For harm resulting to a third person from the tortious conduct of another, one is subject to liability if he:
(a) does a tortious act in concert with the other or pursuant to a common design with him, or
(b) knows that the other's conduct constitutes a breach of duty and gives substantial assistance or encouragement to the other to so conduct himself, or
(c) gives substantial assistance to the other in accomplishing a tortious result and his own conduct, separately considered, constitutes a breach of duty to the third person.
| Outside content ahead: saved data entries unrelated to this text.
Definition partition_ok (tp : TopicPartition) : Prop := 0 <= snd tp /\ in_s 32 (snd tp).
#[export] Instance partition_ok_dec tp : Decision (partition_ok tp).
Proof. unfold partition_ok. apply _. Defined.
Lemma next_sequences_spec l m :
  Forall partition_ok l -> Forall (fun tp => 0 <= sequence_of m tp <= INT32_MAX - Zlen l) l ->
  exists rs m', next_sequences l m = Done rs m' /\ m_producer_epoch m' = m_producer_epoch m /\
    (forall tp, partition_ok tp -> sequence_of m' tp = sequence_of m tp + occurrences tp l) /\
    forall i tp, l !! i = Some tp -> rs !! i = Some (sequence_of m tp + occurrences tp (take i l), m_producer_epoch m).
Proof.
  revert m. induction l as [|tp l IH]; intros m Hok Hr.
  { exists [], m. split_and!; [done..| |done]. intros tp _. change (occurrences tp []) with 0. lia. }
  apply Forall_cons_1 in Hok as [Ht Hok]. apply Forall_cons_1 in Hr as [Hrt Hr].
  assert (Zlen (tp :: l) = Zlen l + 1) as El by (unfold Zlen; cbn; lia). rewrite El in Hrt, Hr.
  pose proof (Zlen_nonneg l) as Hl.
  destruct (next_sequence tp m (proj1 Ht) (proj2 Ht)) as (m1 & E1 & Ee & Hs); [apply in_s32; lia|].
  destruct (IH m1 Hok) as (rs & m' & E & Ee' & Hs' & Hrs).
  { rewrite Forall_forall in *. intros tp' Hin. destruct (Hok tp' Hin). specialize (Hr tp' Hin). cbn in Hr.
    rewrite Hs by done. case_bool_decide; lia. }
  eexists _, m'. split; [cbn [next_sequences]; unfold bind at 1; rewrite E1; unfold bind; by rewrite E|].
  split; [congruence|].
  assert (forall tp' k, occurrences tp' (tp :: k) = (if bool_decide (tp = tp') then 1 else 0) + occurrences tp' k) as Ho.
  { intros tp' k. unfold occurrences, Zlen. rewrite filter_cons. case_decide; case_bool_decide; try done; cbn; lia. }
  split.
  - intros tp' Htp'. rewrite Hs' by done. rewrite Hs by apply Htp'. rewrite Ho. lia.
  - intros [|i] tp' Hi; cbn in Hi |- *.
    + injection Hi as ->. change (occurrences tp' []) with 0. do 2 f_equal. lia.
    + etrans; [exact (Hrs i tp' Hi)|]. rewrite Ee, Ho. apply list_elem_of_lookup_2 in Hi. rewrite Forall_forall in Hok.
      rewrite Hs by by apply Hok. do 2 f_equal. lia.
Qed.

(** C18: Calls for any mixture of partitions number the messages of each partition
    consecutively from the partition's number, with the manager's epoch, and do not touch
    the numbers of others; after [bump_epoch] every partition starts again from 0 with the
    next epoch. *)
Theorem sequence_numbers_consecutive l m :
  Forall partition_ok l -> Forall (fun tp => 0 <= sequence_of m tp <= INT32_MAX - Zlen l) l ->
  exists rs m', next_sequences l m = Done rs m' /\
    (forall i tp, l !! i = Some tp -> rs !! i = Some (sequence_of m tp + occurrences tp (take i l), m_producer_epoch m)) /\
    (forall tp, partition_ok tp -> sequence_of m' tp = sequence_of m tp + occurrences tp l) /\
    forall tp, sequence_of (bump_epoch m') tp = 0 /\
      m_producer_epoch (bump_epoch m') = to_i16 (m_producer_epoch m + 1).
Proof.
  intros Hok Hr. destruct (next_sequences_spec l m Hok Hr) as (rs & m' & E & Ee & Hs & Hrs).
  exists rs, m'. split_and!; [done..|]. intros tp. split; [|cbn; by rewrite Ee].
  unfold sequence_of, bump_epoch. cbn. induction (m_sequence_numbers m') as [|[k v] s IH]; cbn; [done|].
  by destruct (bytes_compare (sequence_key tp) k).
Qed.
Example sequence_numbers_consecutive_witness :
  exists rs m', next_sequences [([116], 0); ([116], 1); ([116], 0)] (example_manager InTransaction) = Done rs m' /\
    rs !! 2%nat = Some (1, 0).
Proof.
  destruct (sequence_numbers_consecutive [([116], 0); ([116], 1); ([116], 0)] (example_manager InTransaction))
    as (rs & m' & E & Hrs & _).
  - by apply (bool_decide_unpack _).
  - repeat constructor; cbn; unfold INT32_MAX, Zlen; cbn; lia.
  - exists rs, m'. split; [exact E|]. by rewrite (Hrs 2%nat ([116], 0) eq_refl).
Defined.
Restatement (Second) of Torts § 876 (1979). Plaintiffs here have alleged that the defendants pursued a common plan or tacitly agreed to commit the tortious acts about which they complain. Plaintiff's complaint specifically alleges the defendants worked together as contributors to TPITF to knowingly release to the public the false information and doctored reports about the safety of talc use (Doc. 3-1 ¶22). Comment (a) to Restatement (Second) of Torts § 876 states that "parties are acting in concert when they act in accordance with an agreement to cooperate in a particular line of conduct or to accomplish a particular result. The agreement need not be expressed in words and may be implied and understood to exist from the conduct itself." Restatement (Second) of Torts § 876, cmt a (1979). As mentioned above, the complaint alleges that defendants "caused to be released, published, and disseminated medical and scientific data, literature, and test reports containing information regarding the risks of ovarian cancer which Defendants knew were incorrect, incomplete, outdated, and misleading" (Doc. 3-1 ¶62). The complaint also alleges that defendants were aware of the various national studies and scientific reports noting the risks associated with talcum powder use in the female genital, yet defendants still remained active members CTFA and key backers of TIPTF. The allegations as to the doctored reports and TIPTF's knowing release of false information also include allegations against J&J and Imerys that the actions on the part of TIPTF had been "well-coordinated and planned by these companies and organizations [supporting TIPTF] over the past four decades in an effort to prevent regulation of talc and to create confusion to the consuming public about the true hazards of talc relative to ovarian cancer" (Doc. 3-1 ¶22). Therefore, the Court determines that plaintiff has stated sufficient facts to allege the elements of a concert of action claim under Illinois law. Defendants' motions to dismiss as to Count VII (concert of action), are denied.

IV. Conclusion

For the reasons stated above, defendants Johnson & Johnson and Johnson & Johnson Consumer Companies, Inc. and Imerys Talc America Inc.'s motions to dismiss (Docs. 20, & 28, respectively) pursuant to Fed.R.Civ.P. 12(b)(6) are DENIED.